Many analysts attribute China’s loss of dynamism to Xi, who came to power in 2012 and has consistently been more hostile to private business than his predecessors. This seems too simplistic to me. Of course, Xi’s emphasis on state control and arbitrariness has not helped, but China’s slowdown began even before Xi came to power.
And, in general, no one is very good at explaining long-term growth rates. The great MIT economist Robert Solow quipped that attempts to explain why some countries grow more slowly than others always end in “a waste of amateur sociology.” There were probably deep reasons why China could not continue to grow as it had before 2008.
In any case, it is clear that China cannot sustain anything remotely resembling the high growth rates of the past.
However, slower growth does not have to translate into an economic crisis.
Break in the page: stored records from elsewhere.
(** [hv2_core::Error]: the text of a message is its format string and the
    numbers formatted into it. *)
Inductive Error : Type :=
| VM (msg : string) (args : list Z)
| Cpu (msg : string) (args : list Z)
| Memory (msg : string) (args : list Z)
| Device (msg : string) (args : list Z)
| Gpu (msg : string) (args : list Z)
| Network (msg : string) (args : list Z)
| Hypervisor (msg : string) (args : list Z)
| Config (msg : string) (args : list Z)
| Io (msg : string) (args : list Z)
| Serialization (msg : string) (args : list Z)
| InvalidState (msg : string) (args : list Z)
| NotSupported (msg : string) (args : list Z)
| PermissionDenied (msg : string) (args : list Z)
| ResourceExhausted (msg : string) (args : list Z)
| InvalidMemoryAccess (address : Z).

(** [Result<A, E>], or the panic that ended the process. *)
Inductive Res (E A : Type) : Type :=
| Ok (a : A)
| Err (e : E)
| Panic (p : panic).
Arguments Ok {E A} _.
Arguments Err {E A} _.
Arguments Panic {E A} _.

Abbreviation Result := (Res Error).

#[global] Instance Res_ret {E} : MRet (Res E) := fun A a => Ok a.
#[global] Instance Res_bind {E} : MBind (Res E) := fun A B f m =>
  match m with Ok a => f a | Err e => Err e | Panic p => Panic p end.
#[global] Instance Res_fmap {E} : FMap (Res E) := fun A B f m =>
  match m with Ok a => Ok (f a) | Err e => Err e | Panic p => Panic p end.

(** Methods on [&mut self]: the state survives an error with whatever was
    written before it, exactly as a mutable borrow does. *)
Definition ST (S E A : Type) : Type := S -> Res E A * S.

#[global] Instance ST_ret {S E} : MRet (ST S E) := fun A a s => (Ok a, s).
#[global] Instance ST_bind {S E} : MBind (ST S E) := fun A B f m s =>
  match m s with
  | (Ok a, s') => f a s'
  | (Err e, s') => (Err e, s')
  | (Panic p, s') => (Panic p, s')
  end.

(** A computation that leaves the state alone, one that reads it, one that
    replaces it. *)
Definition st_lift {S E A} (r : Res E A) : ST S E A := fun s => (r, s).
Definition st_gets {S E A} (f : S -> A) : ST S E A := fun s => (Ok (f s), s).
Definition st_read {S E A} (f : S -> Res E A) : ST S E A := fun s => (f s, s).
Definition st_modify {S E} (f : S -> S) : ST S E unit := fun s => (Ok tt, f s).

(** A method of one half of a pair of objects. *)
Definition st_fst {S T E A} (c : ST S E A) : ST (S * T) E A :=
  fun '(s, t) => let '(r, s') := c s in (r, (s', t)).
Definition st_snd {S T E A} (c : ST T E A) : ST (S * T) E A :=
  fun '(s, t) => let '(r, t') := c t in (r, (s, t')).

Definition is_panic {E A} (r : Res E A) : bool :=
  match r with Panic _ => true | _ => false end.
Definition is_ok {E A} (r : Res E A) : bool :=
  match r with Ok _ => true | _ => false end.
(** [Result::ok]. *)
Definition res_ok {E A} (r : Res E A) : option A :=
  match r with Ok a => Some a | _ => None end.
(** [Option::ok_or]. *)
Definition ok_or {E A} (o : option A) (e : E) : Res E A :=
  match o with Some a => Ok a | None => Err e end.

Lemma bind_Ok {E A B} (m : Res E A) (k : A -> Res E B) b :
  (m ≫= k) = Ok b -> exists a, m = Ok a /\ k a = Ok b.
Proof. destruct m; simpl; naive_solver. Qed.

Lemma bind_assoc_res {E A B D} (m : Res E A) (f : A -> Res E B) (g : B -> Res E D) :
  ((m ≫= f) ≫= g) = (m ≫= fun a => f a ≫= g).
Proof. by destruct m. Qed.

Lemma bind_no_panic {E A B} (m : Res E A) (k : A -> Res E B) :
  is_panic m = false ->
  (forall a, m = Ok a -> is_panic (k a) = false) ->
  is_panic (m ≫= k) = false.
Proof. destruct m; simpl; naive_solver. Qed.

(** Stepping through a computation: each is an equation of the monad. *)
Lemma st_bind_eq {S E A B} (m : ST S E A) (k : A -> ST S E B) s :
  (m ≫= k) s = match m s with
               | (Ok a, s') => k a s' | (Err e, s') => (Err e, s') | (Panic p, s') => (Panic p, s')
               end.
Proof. done. Qed.

Lemma st_bind_lift {S E A B} (r : Res E A) (k : A -> ST S E B) s :
  (st_lift r ≫= k) s = match r with Ok a => k a s | Err e => (Err e, s) | Panic p => (Panic p, s) end.
Proof. by destruct r. Qed.

Lemma st_bind_read {S E A B} (f : S -> Res E A) (k : A -> ST S E B) s :
  (st_read f ≫= k) s =
  match f s with Ok a => k a s | Err e => (Err e, s) | Panic p => (Panic p, s) end.
Proof. unfold st_read. rewrite st_bind_eq. by destruct (f s). Qed.

Lemma st_bind_gets {S E A B} (f : S -> A) (k : A -> ST S E B) s :
  (st_gets f ≫= k) s = k (f s) s.
Proof. done. Qed.

Lemma st_bind_modify {S E B} (f : S -> S) (k : unit -> ST S E B) s :
  (st_modify f ≫= k) s = k tt (f s).
Proof. done. Qed.

Lemma st_bind_Ok {S E A B} (m : ST S E A) (k : A -> ST S E B) s b s'' :
  (m ≫= k) s = (Ok b, s'') -> exists a s', m s = (Ok a, s') /\ k a s' = (Ok b, s'').
Proof.
  unfold mbind, ST_bind. destruct (m s) as [[a|e|p] s']; [eauto|done..].
Qed.

Lemma st_read_Ok {S E A} (f : S -> Res E A) s a s' :
  st_read f s = (Ok a, s') -> f s = Ok a /\ s' = s.
Proof. unfold st_read. intros [= ? ->]. done. Qed.

Lemma st_lift_Ok {S E A} (r : Res E A) (s : S) a s' :
  st_lift r s = (Ok a, s') -> r = Ok a /\ s' = s.
Proof. unfold st_lift. intros [= ? ->]. done. Qed.

Lemma st_gets_Ok {S E A} (f : S -> A) (s : S) a s' :
  st_gets (E:=E) f s = (Ok a, s') -> a = f s /\ s' = s.
Proof. unfold st_gets. by intros [= <- <-]. Qed.

Lemma st_modify_Ok {S E} (f : S -> S) (s : S) u s' :
  st_modify (E:=E) f s = (Ok u, s') -> s' = f s.
Proof. unfold st_modify. by intros [= _ <-]. Qed.

Lemma st_ret_Ok {S E A} (a : A) (s : S) b s' :
  (mret a : ST S E A) s = (Ok b, s') -> b = a /\ s' = s.
Proof. unfold mret, ST_ret. by intros [= <- <-]. Qed.

(** ** Machine integers: values in [Z], the width written at each operation *)

Abbreviation usize_bits := 64 (only parsing).

Definition fits (w z : Z) : Prop := 0 <= z < 2 ^ w.
#[global] Instance fits_dec w z : Decision (fits w z).
Proof. unfold fits. apply _. Defined.

(** Plain [+], [-], [*] under overflow checks. *)
Definition add {E} (w a b : Z) : Res E Z :=
  if a + b <? 2 ^ w then Ok (a + b) else Panic ArithOverflow.
Definition sub {E} (a b : Z) : Res E Z :=
  if b <=? a then Ok (a - b) else Panic ArithOverflow.
Definition mul {E} (w a b : Z) : Res E Z :=
  if a * b <? 2 ^ w then Ok (a * b) else Panic ArithOverflow.

(** The explicit overflow families of the standard library. *)
Definition checked_add (w a b : Z) : option Z :=
  if a + b <? 2 ^ w then Some (a + b) else None.
Definition checked_sub (a b : Z) : option Z :=
  if b <=? a then Some (a - b) else None.
Definition checked_mul (w a b : Z) : option Z :=
  if a * b <? 2 ^ w then Some (a * b) else None.
Definition saturating_add (w a b : Z) : Z := Z.min (a + b) (2 ^ w - 1).
Definition saturating_sub (a b : Z) : Z := Z.max (a - b) 0.
Definition wrapping_add (w a b : Z) : Z := (a + b) mod 2 ^ w.
Definition wrapping_sub (w a b : Z) : Z := (a - b) mod 2 ^ w.

(** [as uN]: truncation. *)
Definition trunc (w z : Z) : Z := z mod 2 ^ w.
(** [!x] at width [w]. *)
Definition bnot (w z : Z) : Z := 2 ^ w - 1 - z.
(** [x & mask != 0]. *)
Definition has (x mask : Z) : bool := negb (Z.land x mask =? 0).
As I’ve already noted, even Japan, often regarded as the latest sobering example, has performed fairly decently since its slowdown in the early 1990s. Why are things looking so bad in China?
At a basic level, China suffers from the thrift paradox, whereby an economy can suffer if consumers try to save too much. If businesses are not willing to borrow and then invest all the money consumers are trying to save, the consequence is an economic recession. Such a recession can reduce the amount that businesses are willing to invest, so an attempt to save more can, in effect, cause investment to decline.
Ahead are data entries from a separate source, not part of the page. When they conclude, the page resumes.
(* ===== verification/F64.v ===== *)
(** * Double precision numbers

    [f64] as the Standard Library's executable model of IEEE 754 arithmetic, with
    the conversions and comparisons the source uses. *)

From Stdlib Require Export SpecFloat.
From S2P Require Import Prelude.

Abbreviation f64 := spec_float.

(** [as f64], rounding to nearest even. *)
Definition f64_of (z : Z) : f64 := binary_normalize 53 1024 z 0 false.
Definition f64_mul : f64 -> f64 -> f64 := SFmul 53 1024.
Definition f64_div : f64 -> f64 -> f64 := SFdiv 53 1024.
Definition f64_sub : f64 -> f64 -> f64 := SFsub 53 1024.
Definition f64_lt (a b : f64) : bool := SFltb a b.
Definition f64_zero : f64 := S754_zero false.

(** [as u64]: towards zero, saturating, and zero for what is not a number. *)
Definition f64_to_u64 (x : f64) : Z :=
  match x with
  | S754_finite false m e => Z.min (2 ^ 64 - 1) (Z.shiftl (Zpos m) e)
  | S754_infinity false => 2 ^ 64 - 1
  | _ => 0
  end.

Example f64_quotient : f64_to_u64 (f64_div (f64_of 1000000007) (f64_of 1000)) = 1000000.
Proof. vm_compute. reflexivity. Qed.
And China has an incredibly high national savings rate. Because? There is no consensus, but an IMF study argues that the main ingredients are a low birth rate — so people don’t think they will be able to count on their children in retirement — and an inadequate social safety net, so nor does he believe that he will be able to count on public support.
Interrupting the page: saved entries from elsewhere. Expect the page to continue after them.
Lemma read_bytes_region m gpa len bs :
  mem_wf m -> 0 <= len -> len < 2 ^ 63 -> read_bytes m gpa len = Ok bs ->
  exists i r, regions m !! i = Some r /\ guest_addr r <= gpa /\
    gpa < guest_addr r + size r /\ gpa + len <= guest_addr r + size r.
Proof.
  intros Hm ?? H. unfold read_bytes in H. inv_ok.
  edestruct translate_range_Ok as (i & r & ? & ? & ? & ? & _); [apply Hm|..]; eauto 7.
Qed.

Lemma find_holds_same m x y r :
  mem_wf m -> List.find (holds x) (regions m) = Some r ->
  guest_addr r <= y -> y < guest_addr r + size r ->
  List.find (holds y) (regions m) = Some r.
Proof.
  intros Hm (i & Hi & _)%find_lookup ??.
  destruct (List.find (holds y) (regions m)) as [s|] eqn:E.
  - apply find_lookup in E as (j & Hj & E). unfold holds in E. bool_to_prop.
    destruct (Nat.lt_trichotomy i j) as [Hl|[->|Hl]]; [|congruence|].
    + pose proof (mw_sorted m Hm _ _ _ _ Hl Hi Hj). lia.
    + pose proof (mw_sorted m Hm _ _ _ _ Hl Hj Hi). lia.
  - eapply find_None_lookup in E; [|done]. unfold holds in E. bool_to_prop. lia.
Qed.

Lemma slice_load h a n off k :
  0 <= off -> 0 <= k -> off + k <= n -> slice (load h a n) off k = load h (a + off) k.
Proof.
  intros. apply list_eq. intros i. rewrite lookup_slice, !lookup_load.
  repeat case_bool_decide; try lia; [|done]. do 3 f_equal. lia.
Qed.

(** A read inside a readable range returns that part of it. *)
Lemma read_bytes_sub m gpa n bs off k :
  mem_wf m -> 0 <= n -> n < 2 ^ 63 -> 0 <= off -> 0 < k -> off + k <= n ->
  read_bytes m gpa n = Ok bs -> read_bytes m (gpa + off) k = Ok (slice bs off k).
Proof.
  intros Hm ?? ??? . rewrite !read_bytes_eq by (done || lia).
  destruct (List.find (holds gpa) _) as [r|] eqn:E; [|done]. split_if; [|done]. intros [= <-].
  assert (List.find (holds (gpa + off)) (regions m) = Some r) as ->.
  { pose proof E as [_ Hh]%List.find_some. unfold holds in Hh. bool_to_prop.
    eapply find_holds_same; [done|done|lia|lia]. }
  rewrite (proj2 (Z.leb_le _ _)) by lia. rewrite slice_load by lia. do 2 f_equal. lia.
Qed.

(** A range that can be read can be written. *)
Lemma write_readable m a d bs :
  read_bytes m a (Z.of_nat (length d)) = Ok bs -> exists m', write_bytes a d m = (Ok tt, m').
Proof.
  unfold read_bytes. rewrite write_bytes_eq. destruct (translate_range m a _); simpl; [eauto|done..].
Qed.

(** C1: a write of [d] never panics.  When it succeeds the memory stays well
    formed, a read of the same range returns [d], and every read of a range
    that does not meet it has the outcome, value or error, it had before.  When
    it fails it has changed nothing. *)
Theorem write_bytes_spec m gpa d :
  mem_wf m -> Forall is_byte d -> Z.of_nat (length d) < 2 ^ 63 ->
  match write_bytes gpa d m with
  | (Ok _, m') =>
      mem_wf m' /\ read_bytes m' gpa (Z.of_nat (length d)) = Ok d /\
      forall gpa' n, 0 <= n -> n < 2 ^ 63 ->
        disjoint_ranges gpa (Z.of_nat (length d)) gpa' n ->
        read_bytes m' gpa' n = read_bytes m gpa' n
  | (Err _, m') => m' = m
  | (Panic _, _) => False
  end.
Proof.
  intros Hm Hd Hg. destruct (write_bytes gpa d m) as [[u|e|p] m'] eqn:E.
  - split; [by eapply write_bytes_wf|]. split; [by eapply read_after_write|].
    intros. by eapply read_frame.
  - rewrite write_bytes_eq in E. by destruct (translate_range _ _ _); simplify_eq.
  - rewrite write_bytes_eq in E.
    pose proof (translate_no_panic m gpa (Z.of_nat (length d)) Hm ltac:(lia) Hg).
    by destruct (translate_range _ _ _); simplify_eq.
Qed.

(** the outcome of an access is decided by the regions alone and is never a
    panic: it succeeds exactly when the range lies inside the one region that
    holds its first address, and the buffer it returns has the length asked. *)
Theorem read_bytes_total m gpa len :
  mem_wf m -> 0 <= len -> len < 2 ^ 63 ->
  match read_bytes m gpa len with
  | Ok bs => Z.of_nat (length bs) = len /\ Forall is_byte bs /\
      exists i r, regions m !! i = Some r /\ guest_addr r <= gpa /\
        gpa < guest_addr r + size r /\ gpa + len <= guest_addr r + size r
  | Err _ => forall i r, regions m !! i = Some r -> guest_addr r <= gpa ->
        gpa < guest_addr r + size r -> guest_addr r + size r < gpa + len
  | Panic _ => False
  end.
Proof.
  intros Hm Hl Hg. pose proof (translate_range_Ok m gpa len) as Hok.
  rewrite read_bytes_eq by done. destruct (List.find _ _) as [r|] eqn:E.
  - pose proof (find_lookup _ _ _ E) as (i & Hi & Hh).
    unfold holds in Hh. bool_to_prop. split_if; simpl.
    + split; [rewrite length_load; lia|]. split; [apply load_bytes_ok, Hm|]. eauto 6.
    + intros j s Hj ??. destruct (lt_eq_lt_dec i j) as [[Hij| ->]|Hij].
      * pose proof (mw_sorted m Hm _ _ _ _ Hij Hi Hj). lia.
      * simplify_eq. lia.
      * pose proof (mw_sorted m Hm _ _ _ _ Hij Hj Hi). lia.
  - simpl. intros j s Hj ??. eapply find_None_lookup in E; [|done]. unfold holds in E.
    rewrite !(proj2 (Z.leb_le _ _)), (proj2 (Z.ltb_lt _ _)) in E by lia. done.
Qed.

(** ** Allocation *)

Lemma lookup_zero_range h a n k :
  zero_range h a n !! k = if bool_decide (a <= k < a + n) then None else h !! k.
Proof.
  unfold zero_range. case_bool_decide as Hk.
  - apply map_lookup_filter_None_2. right. intros x _ Hx. by apply Hx.
  - destruct (h !! k) eqn:E.
    + by apply map_lookup_filter_Some_2.
    + by apply map_lookup_filter_None_2; left.
Qed.

Lemma load_zero_range_disjoint h a n b m :
  disjoint_ranges a n b m -> load (zero_range h a n) b m = load h b m.
Proof.
  unfold disjoint_ranges. intros. apply list_eq. intros i. rewrite !lookup_load.
  case_bool_decide; [|done]. by rewrite lookup_zero_range, bool_decide_false by lia.
Qed.

Lemma load_zero_range_in h a n b m :
  a <= b -> b + m <= a + n -> load (zero_range h a n) b m = replicate (Z.to_nat m) 0.
Proof.
  intros. apply list_eq. intros i. rewrite lookup_load. case_bool_decide.
  - by rewrite lookup_zero_range, bool_decide_true, lookup_replicate_2 by lia.
  - symmetry. apply lookup_ge_None. rewrite length_replicate. lia.
Qed.

(** What the code relies on from the host's allocator: the pages it hands out
    are inside the address space and meet nothing already mapped. *)
Definition fresh_alloc (alloc : list (Z * Z) -> Z -> option Z) : Prop :=
  forall live sz p, 0 <= sz -> alloc live sz = Some p ->
    0 <= p /\ p + sz < 2 ^ 64 /\ Forall (fun q => disjoint_ranges p sz q.1 q.2) live.

Section AllocationFacts.
Context (map_anon : list (Z * Z) -> Z -> option Z)
        (numa_alloc : list (Z * Z) -> Z -> Z -> option Z).
Hypothesis map_anon_fresh : fresh_alloc map_anon.
Hypothesis numa_alloc_fresh : forall node, fresh_alloc (fun live sz => numa_alloc live sz node).

Lemma mapping_fresh live sz node b :
  0 <= sz ->
  MemoryMapping_new_on_node map_anon numa_alloc live sz node = Ok b ->
  0 <= as_ptr b /\ as_ptr b + sz < 2 ^ 64 /\
  Forall (fun q => disjoint_ranges (as_ptr b) sz q.1 q.2) live.
Proof.
  intros Hsz. unfold MemoryMapping_new_on_node, MemoryMapping_new.
  destruct node as [n|]; [destruct (numa_alloc _ _ _) eqn:En|];
    [|destruct (map_anon _ _) eqn:Ea..]; intros [= <-]; simpl; eauto.
  by eapply (numa_alloc_fresh n).
Qed.

Lemma push_region_wf m gpa sz b ro :
  mem_wf m -> 0 <= gpa -> 0 <= sz -> gpa + sz < 2 ^ 63 ->
  (forall i r, regions m !! i = Some r -> guest_addr r + size r <= gpa) ->
  0 <= as_ptr b -> as_ptr b + sz < 2 ^ 64 ->
  Forall (fun q => disjoint_ranges (as_ptr b) sz q.1 q.2) (live_ranges m) ->
  mem_wf (push_region m gpa sz b ro).
Proof.
  intros Hm ??? Habove ?? Hfresh.
  assert (forall i r, regions m !! i = Some r ->
    disjoint_ranges (as_ptr b) sz (host_addr r) (size r)) as Hf.
  { intros i r Hi. unfold live_ranges in Hfresh. rewrite Forall_fmap in Hfresh.
    by eapply Forall_lookup_1 in Hfresh. }
  split; simpl.
  - apply Forall_app. split; [apply Hm|]. repeat constructor; simpl; lia.
  - intros i j r s Hij Hr Hs.
    apply lookup_app_Some in Hr as [Hr|[Hi Hr]], Hs as [Hs|[Hj Hs]].
    + eapply (mw_sorted m Hm i j); eauto.
    + apply list_lookup_singleton_Some in Hs as [_ <-]. simpl. eauto.
    + apply lookup_lt_Some in Hs. lia.
    + apply list_lookup_singleton_Some in Hr as [? <-], Hs as [? <-]. lia.
  - intros i j r s Hij Hr Hs.
    apply lookup_app_Some in Hr as [Hr|[Hi Hr]], Hs as [Hs|[Hj Hs]].
    + eapply (mw_host m Hm i j); eauto.
    + apply list_lookup_singleton_Some in Hs as [_ <-]. simpl.
      specialize (Hf _ _ Hr). unfold disjoint_ranges in *. lia.
    + apply list_lookup_singleton_Some in Hr as [_ <-]. simpl. eauto.
    + apply list_lookup_singleton_Some in Hr as [? <-], Hs as [? <-]. lia.
  - intros k x. rewrite lookup_zero_range. case_bool_decide; [done|]. apply Hm.
Qed.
While the economy was able to grow at an extremely fast rate, companies found useful ways to invest all those savings. But that kind of growth is a thing of the past.
The consequence is that China has a huge amount of savings all fixed up and without a good girlfriend. And the history of Chinese politics can be summed up in increasingly desperate efforts to mask this problem. For a while, the country sustained demand on the back of huge trade surpluses, but this carried the risk of a protectionist backlash. Later, China channeled excess savings into a colossal housing bubble, but this bubble has now been burst.
The obvious answer is to boost consumer spending; get state companies to share more of their profits with workers; strengthen the safety net; and, in the short term, the government could simply give people money, by sending checks, as the United States has done.
Why is this not happening? Various reports suggest that there are ideological reasons why China refuses to do the obvious. From what I understand, the country’s leadership suffers from a strange mix of hostility toward the private sector (just giving people the ability to spend more would dilute party control), unrealistic ambition (China is supposed to invest in the future , not enjoying life now) and a sort of puritanical opposition to a strong social safety net, with Xi condemning “welfareism” as it could erode the work ethic.
The result is political paralysis, and half-hearted efforts by China to push through the same kind of investment-based stimulus it has used in the past.
Should we write off China? Of course not. China is a full-fledged superpower, with enormous capacity to get down to business. Sooner or later, he will surely overcome the prejudices that are undermining his political response. But the next few years may be pretty nasty.